● WHAT TO PRODUCE: A verbatim reproduction of the lines below, from the line containing "(forall m m', own_mean" through the line containing "[a|]; [|split; [by intros _ m m'|done]].", both ends included, is the whole required output.

● RECORDS:
(** A tach that follows the written channel, noise at rest, a crossing. *)
Definition tach_follows (own : Z) (rest : gmap Z (list Z)) (steps : list T1Step) (fans : list Z) : Prop :=
  exists f base st v, f ∈ fans /\ f <> own /\ mean (series rest f) = Some base /\ st ∈ steps /\ v ∈ series (ts_Fans st) f /\
    0 <= v /\ (50 < Qabs (fsub (of_int v) base))%Q.
Definition tach_noise (rest : gmap Z (list Z)) (fans : list Z) : Prop :=
  exists f a b, f ∈ fans /\ a ∈ series rest f /\ b ∈ series rest f /\ 0 <= a /\ 0 <= b /\ 50 < b - a.
Definition input_crossed (ch : Z) (restIn : gmap Z (list (option Q))) (steps : list T1Step) : Prop :=
  exists oc, oc ∈ [1; 2; 3] /\ oc <> ch /\
    Crossing (meanF (default [] (restIn !! oc))) (step_inputs steps oc) (TableSteps oc) <> None.
Lemma follows_nil own rest steps fans : flat_map (fan_follows own rest steps) fans = [] <-> ~ tach_follows own rest steps fans.
Proof.
  rewrite flat_map_nil. unfold fan_follows, tach_follows. split.
  - intros H (f & base & st & v & Hf & Hown & Hb & Hst & Hv & Hv0 & Hd). specialize (H f Hf).
    rewrite (proj2 (Z.eqb_neq _ _) Hown), Hb in H. rewrite flat_map_nil in H. specialize (H st Hst). destruct (find _ _) eqn:E; [done|].
    rewrite find_nil in E. specialize (E v Hv). unfold away in E. rewrite (proj2 (Z.leb_le _ _) Hv0) in E. cbn [andb] in E. apply flt_false in E.
    change (of_int T1OtherRPM) with 50%Q in E. lra.
  - intros H f Hf. destruct (Z.eqb_spec f own) as [|Hown]; [done|]. destruct (mean _) as [base|] eqn:Eb; [|done]. apply flat_map_nil. intros st Hst.
    destruct (find _ _) as [v|] eqn:E; [|done]. apply find_some in E as [Hv%list_elem_of_In Hd]. exfalso. apply H. exists f, base, st, v.
    apply andb_true_iff in Hd as [Hv0 Hd%flt_spec]. split_and!; [done..|lia|exact Hd].
Qed.
Lemma readable_in v x : x ∈ readable v <-> x ∈ v /\ 0 <= x.
Proof. unfold readable. rewrite list_elem_of_In, filter_In, <- list_elem_of_In, Z.leb_le. done. Qed.
Lemma spread_spec v : match spread v with
  | None => readable v = []
  | Some (lo, hi) => lo ∈ readable v /\ hi ∈ readable v /\ forall x, x ∈ readable v -> lo <= x <= hi end.
Proof.
  unfold spread. destruct (readable v) as [|x xs]; [done|]. split_and!.
  - assert (H : forall l a, fold_left Z.min l a = a \/ fold_left Z.min l a ∈ l).
    { induction l as [|y l IH]; intros a; [by left|]. cbn. destruct (IH (Z.min a y)) as [->|Hin]; [|right; by right].
      destruct (Z.min_spec a y) as [[_ ->]|[_ ->]]; [by left|right; by left]. }
    destruct (H xs x) as [->|Hin]; [by left|by right].
  - assert (H : forall l a, fold_left Z.max l a = a \/ fold_left Z.max l a ∈ l).
    { induction l as [|y l IH]; intros a; [by left|]. cbn. destruct (IH (Z.max a y)) as [->|Hin]; [|right; by right].
      destruct (Z.max_spec a y) as [[_ ->]|[_ ->]]; [right; by left|by left]. }
    destruct (H xs x) as [->|Hin]; [by left|by right].
  - assert (H : forall l a b, (fold_left Z.min l a <= a /\ forall y, y ∈ l -> fold_left Z.min l a <= y) /\
      (b <= fold_left Z.max l b /\ forall y, y ∈ l -> y <= fold_left Z.max l b)).
    { induction l as [|y l IH]; intros a b; [repeat split; cbn; try lia; by intros ? ?%not_elem_of_nil|]. cbn.
      destruct (IH (Z.min a y) (Z.max b y)) as [[H1 H2] [H3 H4]]. repeat split; try lia; intros z [->|Hz]%elem_of_cons; try lia; auto. }
    destruct (H xs x x) as [[H1 H2] [H3 H4]]. intros y [->|Hy]%elem_of_cons; [lia|]. specialize (H2 y Hy). specialize (H4 y Hy). lia.
Qed.
Lemma noisy_nil rest fans : noisy rest fans = [] <-> ~ tach_noise rest fans.
Proof.
  unfold noisy, tach_noise. rewrite flat_map_nil. split.
  - intros H (f & a & b & Hf & Ha & Hb & Ha0 & Hb0 & Hd). specialize (H f Hf). pose proof (spread_spec (series rest f)) as Hs.
    pose proof (proj2 (readable_in _ _) (conj Ha Ha0)) as Ha'. pose proof (proj2 (readable_in _ _) (conj Hb Hb0)) as Hb'.
    destruct (spread _) as [[lo hi]|]; [|rewrite Hs in Ha'; by apply not_elem_of_nil in Ha'].
    destruct Hs as (_ & _ & Hs). pose proof (Hs a Ha'). pose proof (Hs b Hb'). unfold T1OtherRPM in H. destruct (Z.ltb_spec 50 (hi - lo)); [done|lia].
  - intros H f Hf. pose proof (spread_spec (series rest f)) as Hs. destruct (spread _) as [[lo hi]|]; [|done]. destruct Hs as (Hlo & Hhi & _).
    destruct (Z.ltb_spec T1OtherRPM (hi - lo)); [|done]. unfold T1OtherRPM in *. exfalso. apply H.
    apply readable_in in Hlo as [? ?], Hhi as [? ?]. by exists f, lo, hi.
Qed.
Lemma cross_nil ch restIn steps : omap (crossed ch restIn steps) [1; 2; 3] = [] <-> ~ input_crossed ch restIn steps.
Proof.
  rewrite omap_nil. unfold input_crossed, crossed, other_channels. assert (Hin : forall oc, oc ∈ List.filter (fun oc => negb (oc =? ch)) [1; 2; 3] <-> oc ∈ [1; 2; 3] /\ oc <> ch).
  { intros oc. rewrite !list_elem_of_In, filter_In, negb_true_iff, Z.eqb_neq. done. }
  split.
  - intros H (oc & Hoc & Hne & Hx). specialize (H oc Hoc). rewrite bool_decide_eq_true_2 in H by by apply Hin. unfold crossed_one in H. by destruct (Crossing _ _ _).
  - intros H oc Hoc. destruct (bool_decide_reflect (oc ∈ List.filter (fun oc => negb (oc =? ch)) [1; 2; 3])) as [[_ Hne]%Hin|]; [|done].
    unfold crossed_one. destruct (Crossing _ _ _) eqn:E; [|done]. exfalso. apply H. exists oc. by rewrite E.
Qed.
(** The own tach is readable at the end of every step and falls by 200 rpm from one to the next. *)
Definition drops (own : Z) (l : list T1Step) : Prop := forall i a b m m', l !! i = Some a -> l !! S i = Some b ->
  own_mean own a = Some m -> own_mean own b = Some m' -> (200 <= fsub m m')%Q.
Definition own_moves (own : Z) (steps : list T1Step) : Prop := (forall st, st ∈ steps -> own_mean own st <> None) /\ drops own steps.
Lemma drops_cons own p st l : drops own (p :: st :: l) <->
  (forall m m', own_mean own p = Some m -> own_mean own st = Some m' -> (200 <= fsub m m')%Q) /\ drops own (st :: l).
Proof.
  split.
  - intros H. split; [intros m m'; by apply (H 0%nat)|]. intros i a b m m' Ha Hb. by apply (H (S i)).
  - intros [H1 H2] [|i] a b m m' Ha Hb; [injection Ha as <-; injection Hb as <-; apply H1|by apply (H2 i)].
Qed.
Lemma own_short_nil own prev steps : own_short own prev steps = [] <->
  (forall st, st ∈ steps -> own_mean own st <> None) /\ drops own (option_list prev ++ steps).
Proof.
  revert prev. induction steps as [|st rest IH]; intros prev.
  { split; [|done]. intros _. split; [by intros ? ?%not_elem_of_nil|]. intros i a b m m' Ha Hb. by destruct prev, i as [|[]]. }
  cbn [own_short]. rewrite !app_nil, IH. cbn [option_list app].
  assert (Hp : drops own (option_list prev ++ st :: rest) <->
    match prev with Some p => forall m m', own_mean own p = Some m -> own_mean own st = Some m' -> (200 <= fsub m m')%Q | None => True end /\ drops own (st :: rest)).
  { destruct prev as [p|]; [apply drops_cons|]. cbn. tauto. }
  rewrite Hp. setoid_rewrite elem_of_cons.
  assert (Hpair : match prev with Some p => match own_mean own p, own_mean own st with
       | Some a, Some b => if flt (fsub a b) (of_int T1OwnStepRPM) then [Sprintf "%d->%d: %.0f rpm" [TInt (ts_Duty p); TInt (ts_Duty st); TFloat (fsub a b)]] else []
       | _, _ => [] end | None => [] end = [] <->
    match prev with Some p => forall m m', own_mean own p = Some m -> own_mean own st = Some m' -> (200 <= fsub m m')%Q | None => True end).
  { destruct prev as [p|]; [|done]. change (of_int T1OwnStepRPM) with 200%Q. destruct (own_mean own p) as [a|]; [|split; [by intros _ m m'|done]].
    destruct (own_mean own st) as [b|]; [|split; [by intros _ m m'|done]]. destruct (flt _ _) eqn:E.
    - split; [done|]. intros H. specialize (H a b eq_refl eq_refl). apply flt_spec in E. lra.
    - split; [|done]. intros _ m m' [= <-] [= <-]. by apply flt_false in E. }
  cbn zeta. rewrite Hpair. destruct (own_mean own st) as [b|] eqn:Eb.
  - split; [intros (_ & H1 & H2 & H3)|intros (H1 & H2 & H3)]; split_and!; auto. intros s [->|Hs]; [by rewrite Eb|auto].
  - split; [by intros [? _]|]. intros [H _]. by destruct (H st (or_introl eq_refl)).
Qed.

● RESPONSE FOR THIS EXERCISE:
  (forall m m', own_mean own p = Some m -> own_mean own st = Some m' -> (200 <= fsub m m')%Q) /\ drops own (st :: l).
Proof.
  split.
  - intros H. split; [intros m m'; by apply (H 0%nat)|]. intros i a b m m' Ha Hb. by apply (H (S i)).
  - intros [H1 H2] [|i] a b m m' Ha Hb; [injection Ha as <-; injection Hb as <-; apply H1|by apply (H2 i)].
Qed.
Lemma own_short_nil own prev steps : own_short own prev steps = [] <->
  (forall st, st ∈ steps -> own_mean own st <> None) /\ drops own (option_list prev ++ steps).
Proof.
  revert prev. induction steps as [|st rest IH]; intros prev.
  { split; [|done]. intros _. split; [by intros ? ?%not_elem_of_nil|]. intros i a b m m' Ha Hb. by destruct prev, i as [|[]]. }
  cbn [own_short]. rewrite !app_nil, IH. cbn [option_list app].
  assert (Hp : drops own (option_list prev ++ st :: rest) <->
    match prev with Some p => forall m m', own_mean own p = Some m -> own_mean own st = Some m' -> (200 <= fsub m m')%Q | None => True end /\ drops own (st :: rest)).
  { destruct prev as [p|]; [apply drops_cons|]. cbn. tauto. }
  rewrite Hp. setoid_rewrite elem_of_cons.
  assert (Hpair : match prev with Some p => match own_mean own p, own_mean own st with
       | Some a, Some b => if flt (fsub a b) (of_int T1OwnStepRPM) then [Sprintf "%d->%d: %.0f rpm" [TInt (ts_Duty p); TInt (ts_Duty st); TFloat (fsub a b)]] else []
       | _, _ => [] end | None => [] end = [] <->
    match prev with Some p => forall m m', own_mean own p = Some m -> own_mean own st = Some m' -> (200 <= fsub m m')%Q | None => True end).
  { destruct prev as [p|]; [|done]. change (of_int T1OwnStepRPM) with 200%Q. destruct (own_mean own p) as [a|]; [|split; [by intros _ m m'|done]].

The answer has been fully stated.